__Work task__:
Report back each line of the records that contains the string "exists".
(Beginning of Data)
Lemma Prioritise_next_witness :
  exists q, snd (NextQueued backwards 6000000000 (fst (Prioritise two_waiting (7, "2")))) = Some q /\
  key_of q = (7, "2").
Proof.
  destruct (Prioritise_next backwards 6000000000 two_waiting (7, "2") (fst (Prioritise two_waiting (7, "2")))
              backwards_scan) as (q & Hq & Hk & _); [vm_compute; reflexivity|].
  exists q. by split.
Defined.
(End of Data)
__Written solution__:
  exists q, snd (NextQueued backwards 6000000000 (fst (Prioritise two_waiting (7, "2")))) = Some q /\
  exists q. by split.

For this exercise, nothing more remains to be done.